Habituellement, l'admission de preuves obtenues avec des défauts techniques, triviaux ou mineurs ne porte pas atteinte significativement au droit du prévenu à un procès équitable, contrairement à une violation flagrante d'une disposition explicite de la loi destinée à protéger le droit du suspect, ou à une violation grave de son droit fondamental central ; Cependant, toutes les déviations des règles de l'interrogatoire ni tous les moyens utilisés lors de l'interrogatoire, même si cela n'est pas acceptable pour le tribunal, ne conduiront pas à l'invalidation des preuves.

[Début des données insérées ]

(** Trip Row Importer: a run either prints nothing and leaves the name
    [error] as it was, or prints exactly one line, the handler's message for
    a caught exception [x], and leaves [error] unbound. *)
Theorem import_rows_to_memory_prints_at_most_once (e : env) (s0 : st) :
  let '(s1, _) := import_rows_to_memory e s0 in
  (st_console s1 = st_console s0 /\
   st_globals s1 !! "error" = st_globals s0 !! "error") \/
  (exists x, handler_matches x = true /\
     st_console s1 = st_console s0 ++ [error_line x] /\
     st_globals s1 !! "error" = None).
Proof.
  pose proof (irm_run_spec e s0) as Hrun.
  pose proof (irm_run_state_spec e s0) as Hst.
  pose proof (irm_prefix_spec e s0) as Hpre.
  pose proof (irm_prefix_facts e s0) as Hpx.
  destruct (run_lines irm_prefix_lines e s0) as [sp [[]|x0]].
  - destruct Hpx as (_ & Herr & _).
    destruct Hpre as (Hcon & _ & _ & _ & _ & Hp & Hr & Ht & Hf & Hc).
    pose proof (irm_try_body_facts e sp (tc_frame e) Hp Hr Ht Hf Hc) as Hbody.
    pose proof (irm_try_body_spec e sp (tc_frame e) Hp Hr Ht Hf Hc) as Hbody'.
    destruct (irm_try_body e sp) as [sb rb].
    destruct Hbody as (_ & _ & _ & _ & Herrb & _).
    destruct Hbody' as (Hconb & _).
    destruct (import_rows_to_memory e s0) as [s1 r].
    destruct Hrun as (Hc1 & _).
    destruct Hst as (_ & _ & Herr1 & _).
    rewrite Hc1, Hconb, Hcon. rewrite Herr1.
    destruct rb as [[]|x].
    + left. rewrite app_nil_r. split; [done|]. by rewrite Herrb.
    + destruct (handler_matches x) eqn:Hm.
      * right. by exists x.
      * left. rewrite app_nil_r. split; [done|]. by rewrite Herrb.
  - destruct Hpx as (_ & Herr & _).
    destruct Hpre as (Hcon & _).
    destruct (import_rows_to_memory e s0) as [s1 r].
    destruct Hrun as [-> _]. by left.
Qed.
(** A server that answers every question with a [Parameters] resource
    holding a [result] answers every request the handlers can file. *)
Lemma quickWorld_alwaysAnswers : alwaysAnswers MoreSamples.quickWorld.
Proof.
  intros key d Hok. unfold callAsyncFunction.
  destruct (asyncFunction d) eqn:Hf.
  - unfold recordOk in Hok. rewrite Hf in Hok. cbv zeta in Hok.
    apply andb_prop in Hok. destruct Hok as [Ht _].
    unfold resolveAsync. cbv zeta. rewrite Ht. simpl. auto.
  - destruct (memberOfRequest_filed key d Hok Hf) as [request Hr].
    unfold memberOfAsync, memberOfAsyncTry. rewrite Hr. simpl. auto.
Qed.

(** A reference, two codings and a birth date, on a server that answers
    every question. *)
Lemma X26_independent_call_sites_take_two_passes_witness :
  exists values st,
    evaluateFhirpathAsync MoreSamples.quickWorld MoreSamples.referenceAndCodings =
      Some (Fulfilled values st) /\
    (iterations st <= 2)%nat /\
    requiresAsyncProcessing st = false /\
    (forall key d, JsMap.get key (asyncCallsRequired st) = Some d ->
                   evaluationCompleted d = true).
Proof.
  apply (X26_independent_call_sites_take_two_passes MoreSamples.quickWorld
           MoreSamples.referenceAndCodings MoreSamples.referenceAndCodingsSites).
  - repeat constructor.
  - repeat constructor.
  - exact quickWorld_alwaysAnswers.
Defined.

(* ===================================================================== *)
(** * The revisions whose registry holds the answers *)
(* ===================================================================== *)

Module AnswerRegistryFacts.

Import AnswerRegistry.

Section Revision.

Variable indexKey : Value -> string -> Completion Value.
Variable answer : string -> bool.

(** While no answer is stored, the handler returns [undefined] for every
    element and files the key of each element that has one. *)
Lemma memberOf_outstanding valueset inputs :
  forall st,
    Forall (keyComputes indexKey valueset) inputs ->
    allOutstanding (Prototype.memberOfCallsRequired st) ->
    exists st',
      memberOf indexKey inputs valueset st = (Normal (map (fun _ => VUndefined) inputs), st') /\
      allOutstanding (Prototype.memberOfCallsRequired st') /\
      (forall key, JsMap.get key (Prototype.memberOfCallsRequired st) <> None ->
                   JsMap.get key (Prototype.memberOfCallsRequired st') <> None) /\
      (forall codeData key,
         In codeData inputs -> indexKey codeData valueset = Normal key -> JS.truthy key = true ->
         JsMap.get (JS.toString key) (Prototype.memberOfCallsRequired st') = Some VUndefined) /\
      Prototype.requiresAsyncProcessing st' =
        (existsb (keyed indexKey valueset) inputs || Prototype.requiresAsyncProcessing st).
Proof.
  induction inputs as [|codeData rest IH]; intros st Hall Hout; simpl.
  - exists st. split_ands; auto. intros codeData key [].
  - inversion Hall as [|? ? [key Hkey] Hall']; subst.
    unfold memberOfElement, keyed. rewrite Hkey.
    destruct (JS.truthy key) eqn:Ht.
    + set (st1 := {| Prototype.memberOfCallsRequired :=
                       JsMap.set (JS.toString key) VUndefined (Prototype.memberOfCallsRequired st);
                     Prototype.requiresAsyncProcessing := true |}).
      assert (Hstep : match JsMap.get (JS.toString key) (Prototype.memberOfCallsRequired st) with
                      | Some VUndefined | None => (Normal VUndefined, st1)
                      | Some cached => (Normal cached, st)
                      end = (Normal VUndefined, st1)).
      { destruct (JsMap.get (JS.toString key) (Prototype.memberOfCallsRequired st)) as [v|] eqn:Hg;
          [|reflexivity].
        rewrite (Hout _ _ Hg). reflexivity. }
      fold st1. rewrite Hstep.
      assert (Hout1 : allOutstanding (Prototype.memberOfCallsRequired st1)).
      { intros k v. simpl. rewrite JsMapFacts.get_set.
        destruct (JS.toString key =? k); [congruence | apply Hout]. }
      destruct (IH st1 Hall' Hout1) as (st' & -> & Hout' & Hkeep & Hfiled & Hflag).
      exists st'. split_ands; auto.
      * intros k Hk. apply Hkeep. simpl. rewrite JsMapFacts.get_set.
        destruct (JS.toString key =? k); [discriminate | exact Hk].
      * intros c k [<-|Hin] Hk Htk; [|eauto].
        rewrite Hkey in Hk. injection Hk as <-.
        assert (Hne : JsMap.get (JS.toString key) (Prototype.memberOfCallsRequired st') <> None).
        { apply Hkeep. simpl. rewrite JsMapFacts.get_set_eq. discriminate. }
        destruct (JsMap.get (JS.toString key) (Prototype.memberOfCallsRequired st')) as [v|] eqn:Hg;
          [|contradiction].
        now rewrite (Hout' _ _ Hg).
      * rewrite Hflag. simpl. now rewrite orb_true_r.
    + destruct (IH st Hall' Hout) as (st' & -> & Hout' & Hkeep & Hfiled & Hflag).
      exists st'. split_ands; auto.
      intros c k [<-|Hin] Hk Htk; [|eauto].
      rewrite Hkey in Hk. injection Hk as <-. congruence.
Qed.

(** The resolve loop stores the answer of every key it is given whose
    answer is outstanding, and touches no other. *)
Lemma AnswerRegistry_resolveKeys_get keys :
  forall m key,
    JsMap.get key (resolveKeys answer keys m) =
      match JsMap.get key m with
      | Some v =>
          if JS.isDefined v then Some v
          else if existsb (String.eqb key) keys then Some (VBool (answer key)) else Some v
      | None => if existsb (String.eqb key) keys then Some (VBool (answer key)) else None
      end.
Proof.
  induction keys as [|k rest IH]; intros m key; simpl.
  - destruct (JsMap.get key m) as [v|]; auto. destruct (JS.isDefined v); auto.
  - assert (Hset : JsMap.get key (resolveKeys answer rest (JsMap.set k (VBool (answer k)) m)) =
                   if k =? key then Some (VBool (answer k))
                   else match JsMap.get key m with
                        | Some v =>
                            if JS.isDefined v then Some v
                            else if existsb (String.eqb key) rest
                                 then Some (VBool (answer key)) else Some v
                        | None => if existsb (String.eqb key) rest
                                  then Some (VBool (answer key)) else None
                        end).
    { rewrite IH, JsMapFacts.get_set. destruct (k =? key); reflexivity. }
    rewrite (String.eqb_sym key k).
    destruct (JsMap.get k m) as [vk|] eqn:Hk.
    + destruct (k =? key) eqn:E.
      * apply String.eqb_eq in E. subst k. rewrite Hk in *. simpl.
        destruct vk; simpl in *; rewrite ?Hset, ?IH, ?Hk; simpl; auto.
      * simpl. destruct vk; rewrite ?Hset, ?IH; auto.
    + destruct (k =? key) eqn:E.
      * apply String.eqb_eq in E. subst k. rewrite Hk in *. simpl. now rewrite Hset.
      * simpl. now rewrite Hset.
Qed.
(** While enabled the publisher does publish, once per second; what it has
    published is all there is after it was disabled, also when it is disabled
    with a tick overdue; enabling it again makes it publish again. *)
Example publisher_runs_then_stops :
  published (app (runOps [EnableTimePublisher true; Wait 2500] (newPubWorld 100 0)))
  = [1000; 2000] /\
  published (app (runOps [EnableTimePublisher true; Wait 2500;
                          EnableTimePublisher false; Wait 5000] (newPubWorld 100 0)))
  = [1000; 2000] /\
  published (app (runOps [EnableTimePublisher true; Wait 2500;
                          EnableTimePublisher false; Wait 5000;
                          EnableTimePublisher true; Wait 1000] (newPubWorld 100 0)))
  = [1000; 2000; 8500] /\
  published (app (runOps [EnableTimePublisher true; Wait 2999; Busy 5;
                          EnableTimePublisher false; Wait 5000] (newPubWorld 100 0)))
  = [1000; 2000] /\
  published (app (runOps [EnableTimePublisher true; Wait 2999; Busy 5; Wait 0]
                    (newPubWorld 100 0)))
  = [1000; 2000; 3004].
Proof. vm_compute. repeat split; reflexivity. Qed.

(** ** throttle *)

(** Two worlds are equal when their fields are, up to integer arithmetic. *)
Ltac same_world := unfold withApp; cbn; repeat (f_equal; try lia).
Definition step_op (op : ReaderOp) (r : RiceBitVector) : option RiceBitVector :=
  match op with
  | OpReadNext l => '(_, r') <- readNext l r ;; Some r'
  | OpSkipSubtree n f => skipSubtree n f r
  end.

Fixpoint run_ops (ops : list ReaderOp) (r : RiceBitVector)
  : option RiceBitVector :=
  match ops with
  | [] => Some r
  | op :: rest => r' <- step_op op r ;; run_ops rest r'
  end.

(** ** Whole-stream runs used in the statements *)

(** Total width of the remainders: where the unary region starts. *)
Definition fixed_len (items : list (Z * Z)) : Z := sum (map snd items).

(** Skip [k] items, then decode; decode [k] items, then decode. *)
Definition skip_then_read (k fixed_bits : Z) (ls : list Z) (r : RiceBitVector)
  : option (list Z * RiceBitVector) :=
  r1 <- skipSubtree k fixed_bits r ;; readAll ls r1.

Definition read_then_read (ls_pre ls : list Z) (r : RiceBitVector)
  : option (list Z * RiceBitVector) :=
  '(_, r1) <- readAll ls_pre r ;; readAll ls r1.

(** Encode, seal, place the reader at the start of the stream, decode
    every item. *)
Definition decode_all (items : list (Z * Z)) : option (list Z) :=
  rbv <- encode items ;;
  r0 <- readReset 0 (fixed_len items) rbv ;;
  '(vs, _) <- readAll (map snd items) r0 ;;
  Some vs.

Definition skip_run (items : list (Z * Z)) (k fixed_bits : Z) (ls : list Z)
  : option (list Z * RiceBitVector) :=
  rbv <- encode items ;;
  r0 <- readReset 0 (fixed_len items) rbv ;;
  skip_then_read k fixed_bits ls r0.

Definition read_run (items : list (Z * Z)) (ls_pre ls : list Z)
  : option (list Z * RiceBitVector) :=
  rbv <- encode items ;;
  r0 <- readReset 0 (fixed_len items) rbv ;;
  read_then_read ls_pre ls r0.

(** The scenario of the spec: remainders 3 and 1 on two bits, then the
    quotients 0 and 2. *)
Definition scenario_builder : option Builder :=
  b1 <- appendFixed 3 2 Builder_default ;;
  b2 <- appendFixed 1 2 b1 ;;
  appendUnaryAll [0; 2] b2.

Definition scenario : option (Z * Z * Z) :=
  b <- scenario_builder ;;
  r0 <- readReset 0 4 (build b) ;;
  '(x, r1) <- readNext 2 r0 ;;
  '(y, _) <- readNext 2 r1 ;;
  Some (Builder_getBits b, x, y).

(** A builder of [alloc_words] words fed all remainders, then all
    quotients in one call. *)
Definition fill (alloc_words : Z) (items : list (Z * Z)) : option Builder :=
  b1 <- appendFixedAll items (Builder_new alloc_words) ;;
  appendUnaryAll (quotients items) b1.

(** The same, sealed. *)
Definition encode_from (alloc_words : Z) (items : list (Z * Z))
  : option RiceBitVector :=
  b <- fill alloc_words items ;; Some (build b).

(** ** The Fenwick-tree interface *)

Module Fenwick.

(** Modelled from the spec: [FenwickTree] in [fenwick/Tree.hpp] is an
    abstract interface; the classes implementing [prefix] and [find] are
    not among the sources.  The tree is modelled by the logical sequence
    it indexes, elements [1 .. size()]; [prefix(length)] is the sum of the
    elements in [(0 .. length]], and [find] returns the greatest length
    whose prefix sum is within the bound together with the excess, the
    lengths being tried from [size()] downwards. *)
Definition tree : Type := list Z.

Definition size (t : tree) : Z := Z.of_nat (length t).

Definition prefix (t : tree) (len : Z) : Z := sum (firstn (Z.to_nat len) t).

Fixpoint find_down (t : tree) (n : nat) (bound : Z) : Z * Z :=
  match n with
  | O => (0, bound)
  | S n' =>
      if prefix t (Z.of_nat n) <=? bound
      then (Z.of_nat n, bound - prefix t (Z.of_nat n))
      else find_down t n' bound
  end.

(** [find(uint64_t *val)]: the length is returned, [*val] becomes the
    excess. *)
Definition find (t : tree) (val : Z) : Z * Z := find_down t (length t) val.

(** [size_t find(uint64_t val) const { return find(&val); }] *)
Definition find_value (t : tree) (val : Z) : Z := fst (find t val).

End Fenwick.

(** * Specification vocabulary *)

(** ** The bit stream held by a buffer *)

(** Bit [k] of the stream lives in word [k / 64] at position [k mod 64]. *)
Definition sbit (d : list Z) (k : Z) : bool :=
  Z.testbit (nth (Z.to_nat (k / 64)) d 0) (k mod 64).

(** Every word is a [uint64_t]. *)
Definition words_ok (d : list Z) : Prop :=
  Forall (fun w => 0 <= w < 2 ^ 64) d.

(** ** Builder invariant *)

Record builder_inv (b : Builder) : Prop := {
  inv_words : words_ok (Vector.mem (data b));
  inv_count : 0 <= bit_count b;
  inv_size : Vector.size (data b) <= Vector.capacity (data b);
  (* zero tail: nothing is set at or above the bit cursor *)
  inv_tail : forall k, bit_count b <= k -> sbit (Vector.mem (data b)) k = false
}.

(** ** Unary codes in the stream *)

(** Total length of the unary codes of [us]: [u + 1] bits each. *)
Definition unary_len (us : list Z) : Z := sum (map (fun u => u + 1) us).

(** [is_term us p k]: bit [k] is the terminating one bit of one of the
    codes of [us] laid out back to back from bit [p]. *)
Fixpoint is_term (us : list Z) (p k : Z) : bool :=
  match us with
  | [] => false
  | u :: rest => (k =? p + u) || is_term rest (p + u + 1) k
  end.

(** ** The unary cursor *)

(** The window once the lowest set bit and everything below it are
    shifted out: [x >>= rho(x); x >>= 1]. *)
Definition strip (x : Z) : Z := Z.shiftr (Z.shiftr x (rho x)) 1.

(** The cursor invariant: at most 64 unconsumed window bits, and nothing
    in the window above them. *)
Definition cursor_inv (r : RiceBitVector) : Prop :=
  0 <= valid_lower_bits_unary r <= 64 /\
  0 <= curr_window_unary r < 2 ^ valid_lower_bits_unary r.

(** The unary half of [readNext]: quotient, then window, pointer and count
    of valid bits afterwards. *)
Definition read_unary (d : list Z) (window ptr valid : Z)
  : option (Z * Z * Z * Z) :=
  '(w, res, p, v) <- refill d window ptr valid ;;
  Some (wrap64 (res + rho w), strip w, p, int_of (v - wrap64 (rho w + 1))).

(** The unary half of [skipSubtree]. *)
Definition skip_unary (rest : list Z) (window missing ptr valid : Z)
  : option (Z * Z * Z) :=
  '(w, m, p, v) <- skip_loop rest window missing ptr valid ;;
  let cnt := select64 w (wrap64 (m - 1)) in
  Some (Z.shiftr (Z.shiftr w cnt) 1, p, int_of (v - wrap64 (cnt + 1))).

(** The arguments are values of their C++ types ([size_t] counts). *)
Definition op_typed (op : ReaderOp) : Prop :=
  match op with
  | OpReadNext _ => True
  | OpSkipSubtree n _ => n < 2 ^ 64
  end.

(** ** What the reader sees in a stream *)

(** [unary_at d p qs]: the unary codes of [qs] lie back to back from bit
    [p] of the stream. *)
Fixpoint unary_at (d : list Z) (p : Z) (qs : list Z) : Prop :=
  match qs with
  | [] => True
  | q :: rest =>
      (forall j, p <= j < p + q -> sbit d j = false) /\
      sbit d (p + q) = true /\
      unary_at d (p + q + 1) rest
  end.

(** [fixed_at d off items]: the remainders of [items] lie back to back
    from bit [off]. *)
Fixpoint fixed_at (d : list Z) (off : Z) (items : list (Z * Z)) : Prop :=
  match items with
  | [] => True
  | (v, l) :: rest =>
      (forall j, 0 <= j < l -> sbit d (off + j) = Z.testbit v j) /\
      fixed_at d (off + l) rest
  end.

(** The unary cursor designates stream bit [p]: the window holds the
    [v] bits of word [ptr - 1] from [p] on. *)
Record cur_at (d : list Z) (w ptr v p : Z) : Prop := {
  ca_valid : 0 <= v <= 64;
  ca_ptr : 1 <= ptr <= Z.of_nat (length d);
  ca_pos : p = 64 * ptr - v;
  ca_window : w = Z.shiftr (nth (Z.to_nat (ptr - 1)) d 0) (64 - v)
}.

(** The remainder field as [readNext] extracts it. *)
Definition fixed_field (d : list Z) (off l : Z) : Z :=
  match read_le d (off / 8) 8 with
  | Some fixed => Z.land (Z.shiftr fixed (off mod 8)) (Z.ones l)
  | None => 0
  end.

(** The value [readNext] assembles from quotient [q] and the field at
    [off]. *)
Definition decoded (d : list Z) (off q l : Z) : Z :=
  Z.lor (wrap64 (Z.shiftl q l)) (fixed_field d off l).

(** The values decoded from offset [off] for quotients and parameters
    [qls]. *)
Fixpoint expected (d : list Z) (off : Z) (qls : list (Z * Z)) : list Z :=
  match qls with
  | [] => []
  | (q, l) :: rest => decoded d off q l :: expected d (off + l) rest
  end.

(** The reader [r] stands at fixed offset [off] and unary bit [p]. *)
Definition reader_at (r : RiceBitVector) (off p : Z) : Prop :=
  curr_fixed_offset r = off /\
  cur_at (Vector.mem (rdata r)) (curr_window_unary r) (curr_ptr_unary r)
         (valid_lower_bits_unary r) p.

Dans ce cas, il s'agit d'une violation claire d'une disposition de la loi qui exige la présence de deux témoins qui ne sont pas policiers.  Comme il est bien connu, une perquisition dans le domicile ou les locaux d'une personne constitue une atteinte au domaine de l'individu et une violation grave de son droit à la vie privée et à la propriété.  L'exigence de présence de témoins lors de la perquisition n'est pas technique, mais de fond, et son objectif est d'atténuer la violation de ces droits fondamentaux.  De plus, l'exigence de la législature concernant la présence de témoins qui ne sont pas policiers découle du désir d'assurer une fiabilité maximale pour la fouille menée par l'autorité administrative.  Les témoins sont censés agir comme des parties objectives et neutres, qui n'ont aucun intérêt pour les résultats de la perquisition, et ainsi confirmer la véracité de son contenu.  Ils servent d'outil de contrôle pour la conduite de la police et empêchent la personne concernée de la fouille de soulever des allégations contre la conduite des policiers ou les conclusions de la fouille.  La présence de deux témoins qui ne sont pas policiers constitue un outil de contrôle supplémentaire pour protéger l'intégrité du processus de recherche et d'enquête, et peut réduire les futures allégations selon lesquelles des objets n'ont pas été réellement trouvés mais enterrés par la police afin d'incriminer l'occupant des lieux.